Волшебница и золотая утка

Жил-был мужик, у него была дочь. Один раз пошел мужик в поле хлеб убирать и говорит:

—  Жена! Пришли мне в поле обед с дочерью.

Приходит полдень. Дочь взяла обед и понесла к отцу. Идет она мимо реки и видит: у берега щука кружится в воде. Она ее поймала, хочет взять с собой. Щука и говорит ей человеческим голосом:

—  Не бери меня, красная девица! Пусти лучше в воду, я тебя сделаю счастливою.

Девушка и говорит ей:

—  Как же ты это сделаешь?

— А вот, — говорит, — как: если ты заплачешь, у тебя из глаз посыплется жемчуг, а если засмеешься – бриллианты.

Девушка ей не поверила. Щука велела ей засмеяться.

Она засмеялась – и посыпались у ней бриллианты. Она взяла и отпустила щуку.

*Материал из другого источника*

(** ** Evaluations *)
Definition recorded_bucket (clusterNS : string) (usage : option BucketUsage) : Bucket :=
  let b := sample_bucket "" [] None in
  let sp := b_Spec b in let s := b_Status b in {|
  b_Meta := b_Meta b;
  b_Spec := {| bspec_Name := bspec_Name sp; bspec_ClusterRef := {| ref_Name := "sw"; ref_Namespace := clusterNS |};
               bspec_ReclaimPolicy := bspec_ReclaimPolicy sp; bspec_AdoptExisting := false;
               bspec_Versioning := bspec_Versioning sp; bspec_ObjectLock := bspec_ObjectLock sp;
               bspec_Quota := None; bspec_Owner := ""; bspec_Access := []; bspec_Placement := None;
               bspec_AnonymousRead := false |};
  b_Status := {|
    bst_ObservedGeneration := bst_ObservedGeneration s; bst_Phase := bst_Phase s;
    bst_Conditions := bst_Conditions s; bst_BucketName := "data"; bst_Versioning := bst_Versioning s;
    bst_ObjectLockEnabled := bst_ObjectLockEnabled s; bst_Quota := bst_Quota s;
    bst_OwnerIdentity := bst_OwnerIdentity s; bst_Usage := usage |} |}.
Definition usage_turn (s : Sim) : Sim * trace * option crash := run (tracing sim) (refreshAllUsage map_to_list) (s, []).
Definition usages (s : Sim) : list (option BucketUsage) := map (fun b => bst_Usage (b_Status b)) (sim_objs s KBucket).
Definition zero_usage (t : Time) : BucketUsage :=
  {| usage_ObjectCount := 0; usage_SizeBytes := 0; usage_LastUpdated := Some t |}.
Definition usage_state (b : Bucket) (clusterNS : string) : Sim :=
  set_objs KBucket [b] (set_objs KSeaweed [sample_sw clusterNS] sim_empty).
(* ===== verification/FilerAdmin.v ===== *)
(** * Lifecycle configurations on the filer (swadmin/lifecycle.go)

    The bucket admin keeps the lifecycle configuration of a bucket in an extended
    attribute of the bucket's entry on the filer, by reading the entry and writing it
    back, and clears the TTLs that older versions left in filer.conf.  The RPCs of the
    filer are an effect; the parser and printer of filer.conf, a package of SeaweedFS,
    are a parameter. *)
From Stdlib Require Import Ascii.
From S2P Require Import Prelude Prog CoreTypes ApiTypes Effects Sim BucketAdmin.

(** An error of the filer: its text, and whether the sentinel is in its chain. *)
Record filer_error := { fe_text : string; fe_not_found : bool }.
(** [filer_pb.Entry]: its attributes, and all the rest of it as text. *)
Record Entry := { Extended : gmap string string; entry_rest : string }.
Inductive filerE : Type -> Type :=
| GetFilerConfiguration : filerE (filer_error + string)
| LookupDirectoryEntry (dir name : string) : filerE (filer_error + option Entry)
| UpdateEntry (dir name : string) (e : Entry) : filerE (option filer_error)
| ReadInsideFiler (dir name : string) : filerE (filer_error + string)
| SaveInsideFiler (dir name content : string) : filerE (option filer_error)
(** [WithFilerClient] dials before it runs its function. *)
| DialFiler : filerE (option filer_error).
Abbreviation filer_op := (prog filerE).

(** package filer: filer.conf as the list of its locations. *)
Class FilerConf := {
  Conf : Type;
  LoadFromBytes : string -> string + Conf;
  GetCollectionTtls : Conf -> string -> gmap string string;
  DeleteLocationConf : string -> Conf -> Conf;
  ToText : Conf -> string + string;
  ErrNotFound_text : string;
  DirectoryEtcSeaweedFS : string;
  FilerConfName : string;
}.

Definition bucketLifecycleConfigurationXMLKey : string := "s3-bucket-lifecycle-configuration-xml".
Section filer.
Context `{FilerConf}.
Definition isFilerNotFound (err : filer_error) : bool :=
  fe_not_found err || Contains (fe_text err) ErrNotFound_text.
Definition wrapped (prefix : string) (err : filer_error) : error := ErrOther (prefix +:+ fe_text err).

Приходит девушка к отцу, отец начал ее бранить, что долго не приносила обедать. Девушка заплакала – и посы­пался у ней из глаз жемчуг. Отец удивился, расспросил у ней о всем. Она ему все рассказала. Прошло с тех пор малое время, мужик с дочерью стали люди богатые, а эта девушка – прекрасавица.

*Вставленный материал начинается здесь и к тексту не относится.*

(* ===== verification/ClientTls.v ===== *)
(** * Transport credentials (swadmin/client_tls.go)

    The mutual TLS of the operator's connections to a cluster: the client presents the
    certificate of the cluster's server Secret and verifies the chain of the server, but
    not its name.  crypto/x509 is a parameter. *)
From S2P Require Import Prelude Prog CoreTypes ApiTypes Effects Machinery Trace Cluster.

(** ** crypto/x509 and crypto/tls *)
Class X509 := {
  Certificate : Type;
  KeyPair : Type;
  X509KeyPair : string -> string -> result KeyPair;
  (** The certificates in a PEM text. *)
  pem_certificates : string -> list Certificate;
  ParseCertificate : string -> result Certificate;
  (** [c.Verify(opts)]: roots, intermediates, host name and key usages. *)
  Verify : list Certificate -> list Certificate -> string -> list string -> Certificate -> option error;
  signed_by : Certificate -> Certificate -> Prop;
}.
(** A certificate that verifies has a chain of signatures through intermediates to a
    root. *)
Fixpoint chain_to `{X509} (roots intermediates : list Certificate) (c : Certificate) (chain : list Certificate) : Prop :=
  match chain with
  | [] => c ∈ roots
  | [root] => signed_by c root /\ root ∈ roots
  | issuer :: chain => signed_by c issuer /\ issuer ∈ intermediates /\ chain_to roots intermediates issuer chain
  end.
Class X509Laws `{X509} := {
  verify_chain roots intermediates name usages c :
    Verify roots intermediates name usages c = None -> exists chain, chain_to roots intermediates c chain;
}.

Definition ExtKeyUsageServerAuth : string := "ExtKeyUsageServerAuth".
Definition VersionTLS12 : Z := 771.

Section tls.
Context `{X509}.

Record Config := {
  tls_Certificates : list KeyPair;
  tls_MinVersion : Z;
  tls_InsecureSkipVerify : bool;
  tls_VerifyPeerCertificate : list string -> option error;
}.

(** [x509.CertPool]: [AppendCertsFromPEM] reports whether it found a certificate. *)
Definition AppendCertsFromPEM (pool : list Certificate) (pem : string) : list Certificate * bool :=
  (pool ++ pem_certificates pem, negb (Nat.eqb (length (pem_certificates pem)) 0)).

Fixpoint parse_certificates (rawCerts : list string) (certs : list Certificate) : result (list Certificate) :=
  match rawCerts with
  | [] => Ok certs
  | raw :: rawCerts =>
      match ParseCertificate raw with
      | inl err => Err (ErrOther ("parse server certificate: " +:+ error_string err))
      | inr c => parse_certificates rawCerts (certs ++ [c])
      end
  end.
Definition verifyChainOnly (roots : list Certificate) (rawCerts : list string) : option error :=
  if bool_decide (rawCerts = []) then Some (ErrOther "server presented no certificate")
  else
    match parse_certificates rawCerts [] with
    | inl err => Some err
    | inr (leaf :: intermediates) => Verify roots intermediates "" [ExtKeyUsageServerAuth] leaf
    | inr [] => None
    end.
Definition ClientTLSDialOption (ca cert key : string) : result Config :=
  match X509KeyPair cert key with
  | inl err => Err (ErrOther ("load client cert/key: " +:+ error_string err))
  | inr clientCert =>
      let '(roots, ok) := AppendCertsFromPEM [] ca in
      if negb ok then Err (ErrOther "no CA certificates parsed from ca.crt")
      else Ok {| tls_Certificates := [clientCert]; tls_MinVersion := VersionTLS12;
                 tls_InsecureSkipVerify := true; tls_VerifyPeerCertificate := verifyChainOnly roots |}
  end.

(** Whether a handshake goes on after the server's certificates: crypto/tls verifies the
    chain and the name itself, unless told not to, and then asks the callback. *)
Definition accepts_server (cfg : Config) (own_check : list string -> bool) (rawCerts : list string) : bool :=
  (tls_InsecureSkipVerify cfg || own_check rawCerts) && negb (bool_decide (is_Some (tls_VerifyPeerCertificate cfg rawCerts))).

Lemma parse_certificates_spec raws certs :
  match parse_certificates raws certs with
  | inr cs => exists new, cs = certs ++ new /\ Forall2 (fun raw c => ParseCertificate raw = Ok c) raws new
  | inl _ => Exists (fun raw => exists err, ParseCertificate raw = Err err) raws
  end.
Proof.
  revert certs; induction raws as [|raw raws IH]; intros certs; cbn [parse_certificates].
  - exists []. by rewrite app_nil_r.
  - destruct (ParseCertificate raw) as [err|c] eqn:Hp; [left; by exists err|].
    specialize (IH (certs ++ [c])). destruct (parse_certificates raws _) as [err|cs]; [by right|].
    destruct IH as (new & -> & Hn). exists (c :: new). rewrite <-app_assoc. split; [done|]. by constructor.
Qed.

(** The callback lets pass exactly what verifies as a server under the roots, with
    nothing asked of its name. *)
Lemma verifyChainOnly_spec roots raws :
  verifyChainOnly roots raws = None <->
  exists leaf rest, Forall2 (fun raw c => ParseCertificate raw = Ok c) raws (leaf :: rest) /\
    Verify roots rest "" [ExtKeyUsageServerAuth] leaf = None.
Proof.
  unfold verifyChainOnly. case_bool_decide as Hr.
  { subst. split; [done|]. intros (leaf & rest & Hp & _). by inv Hp. }
  pose proof (parse_certificates_spec raws []) as Hp. destruct (parse_certificates raws []) as [err|cs].
  - split; [done|]. intros (leaf & rest & Hall & _). exfalso. apply Exists_exists in Hp as (raw & Hin & e & He).
    apply list_elem_of_lookup in Hin as [i Hi].
    destruct (Forall2_lookup_l _ _ _ _ _ Hall Hi) as (c & _ & Hc). congruence.
  - destruct Hp as (new & -> & Hall). cbn [app]. destruct new as [|leaf rest].
    { by destruct raws; [|inv Hall]. }
    split; [by exists leaf, rest|]. intros (leaf' & rest' & Hall' & Hv).
    assert (leaf :: rest = leaf' :: rest') as [= -> ->]; [|done]. clear Hv Hr.
    revert Hall'. generalize (leaf' :: rest'). generalize dependent (leaf :: rest). intros new Hall.
    induction Hall as [|raw c raws new Hc Hall IH]; intros new' Hall'; inv Hall'; [done|].
    f_equal; [congruence|]. by apply IH.
Qed.
End tls.

(** C40. The credentials made of a CA and a key pair.  They are refused exactly when the
    pair does not load or the CA has no certificate.  Otherwise every connection
    presents that pair, and a handshake goes on exactly when the server presents
    certificates that all parse and whose first verifies as a server certificate under
    the CA's with the others as intermediates, whatever name was dialled and whatever
    the standard verification would say; in particular there is then a chain of
    signatures from it to a certificate of the CA. *)
Theorem dial_trusts_ca `{X509Laws} ca cert key :
  ((exists err, ClientTLSDialOption ca cert key = Err err) <->
   (exists err, X509KeyPair cert key = Err err) \/ pem_certificates ca = []) /\
  forall cfg, ClientTLSDialOption ca cert key = Ok cfg ->
    (exists pair, X509KeyPair cert key = Ok pair /\ tls_Certificates cfg = [pair]) /\
    forall own_check raws,
      (accepts_server cfg own_check raws = true <->
       exists leaf rest, Forall2 (fun raw c => ParseCertificate raw = Ok c) raws (leaf :: rest) /\
         Verify (pem_certificates ca) rest "" [ExtKeyUsageServerAuth] leaf = None) /\
      (accepts_server cfg own_check raws = true ->
       exists leaf rest chain, Forall2 (fun raw c => ParseCertificate raw = Ok c) raws (leaf :: rest) /\
         chain_to (pem_certificates ca) rest leaf chain).
Proof.
  unfold ClientTLSDialOption, AppendCertsFromPEM. cbn [app]. destruct (X509KeyPair cert key) as [err|pair].
  { split; [|done]. split; [intros _; left|intros _]; by eexists. }
  destruct (pem_certificates ca) as [|root roots] eqn:Hca; cbn [length Nat.eqb negb].
  { split; [|done]. split; [intros _; by right|intros _; by eexists]. }
  split. { split; [by intros [? ?]|]. by intros [[? ?]|?]. }
  intros cfg [= <-]. split; [by exists pair|]. intros own raws. unfold accepts_server. cbn.
  assert (Hiff : negb (bool_decide (is_Some (verifyChainOnly (root :: roots) raws))) = true <->
                 verifyChainOnly (root :: roots) raws = None).
  { rewrite negb_true_iff, bool_decide_eq_false. destruct (verifyChainOnly _ _) as [e|]; split; try done.
    intros []. by eexists. }
  rewrite Hiff, verifyChainOnly_spec. split; [done|].
  intros (leaf & rest & Hp & Hv). destruct (verify_chain _ _ _ _ _ Hv) as [chain Hc]. by exists leaf, rest, chain.
Qed.

(** ** The credentials of a cluster *)
(** What is dialled with for a cluster is made of the three parts of its server Secret, none of
    them empty; without the Secret, or with a part missing, the connection is
    plaintext. *)
Theorem cluster_dial `{Digest} sw tr r :
  exec trace_env (loadSeaweedGrpcDialOption sw) [] tr r ->
  forall d, r = Ok d -> forall ca cert key, d.1 = Some (ca, cert, key) ->
  tlsEnabled sw = true /\ ca <> "" /\ cert <> "" /\ key <> "" /\
  exists sec, saw_kube tr (KGet KSecret {| nn_Namespace := Namespace (sw_Meta sw); nn_Name := TLSServerSecretName sw |}) (Ok sec) /\
    sec_Data sec !! "ca.crt" = Some ca /\ sec_Data sec !! "tls.crt" = Some cert /\ sec_Data sec !! "tls.key" = Some key /\
    saw tr (ODialTLS ca cert key) None.
Proof.
  unfold loadSeaweedGrpcDialOption. destruct (tlsEnabled sw); cbn [negb]; [|by intros [_ ->] d [= <-]].
  intros (x & tr1 & -> & Hx) d -> ca cert key Hd. cbn [app bind call kube] in Hx.
  destruct x as [err|sec]; [by destruct (IsNotFound err); destruct Hx as [_ [= ->]]|].
  destruct (_ || _) eqn:Hne; [by destruct Hx as [_ [= ->]]|].
  rewrite !orb_false_iff, !bool_decide_eq_false in Hne. destruct Hne as [[Hca Hcert] Hkey].
  destruct Hx as (y & tr2 & -> & Hx). destruct y as [err|]; [by destruct Hx as [_ ?]|].
  destruct Hx as [-> [= ->]]. injection Hd as <- <- <-.
  assert (Hfield : forall f, secret_field sec f <> "" -> sec_Data sec !! f = Some (secret_field sec f)).
  { intros f. unfold secret_field. by destruct (sec_Data sec !! f). }
  split_and!; [done..|]. exists sec. split_and!; [|by apply Hfield..|].
  - apply saw_app_l. by left.
  - apply saw_last.
Qed.

(** ** Evaluations *)
(** Certificates by name, each with the name of its issuer. *)
#[local] Instance named_certificates : X509 := {|
  Certificate := string * string;
  KeyPair := string;
  X509KeyPair cert key := if bool_decide (cert = key) then Ok cert else Err (ErrOther "private key does not match public key");
  pem_certificates pem := if bool_decide (pem = "") then [] else [(pem, pem)];
  ParseCertificate raw := if bool_decide (raw = "server") then Ok ("server", "ca") else Err (ErrOther "malformed certificate");
  Verify roots _ name _ c := if bool_decide (c.2 ∈ map fst roots) then None else Some (ErrOther "unknown authority");
  signed_by c issuer := c.2 = issuer.1 |}.
#[local] Instance named_certificates_laws : X509Laws.
Proof.
  split. intros roots intermediates name usages [c issuer]. simpl. case_bool_decide as Hin; [|done]. intros _.
  apply list_elem_of_fmap in Hin as (root & Hr & Hin). by exists [root].
Qed.
Lemma dial_trusts_ca_witness :
  (exists err, (ClientTLSDialOption "ca" "me" "you" = Err err)) /\
  exists cfg, ClientTLSDialOption "ca" "me" "me" = Ok cfg /\
  accepts_server cfg (fun _ => false) ["server"] = true /\ accepts_server cfg (fun _ => true) ["client"] = false /\
  exists leaf rest chain, Forall2 (fun raw c => ParseCertificate raw = Ok c) ["server"] (leaf :: rest) /\
  chain_to [("ca", "ca")] rest leaf chain.
Proof.
  split. { apply (dial_trusts_ca "ca" "me" "you"). left. by eexists. }
  eexists. split; [reflexivity|]. split; [by vm_compute|]. split; [by vm_compute|].
  destruct (dial_trusts_ca "ca" "me" "me") as [_ Hd]. destruct (Hd _ eq_refl) as [_ Hh].
  apply (Hh (fun _ => false)). by vm_compute.
Defined.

Проезжал через ту деревню, где они жили, царский сын, и увидал он эту девушку. Полюбил он ее, выпросил у своего отца, у царя, позволенья, женился на ней. Стала она жить во дворце и зваться царицей. При дворе жила одна волшебница с дочерью, и этой волшебнице очень хотелось свою дочь отдать за царского сына, а он женился на другой, на этой девушке. И захотелось ей извести эту царицу.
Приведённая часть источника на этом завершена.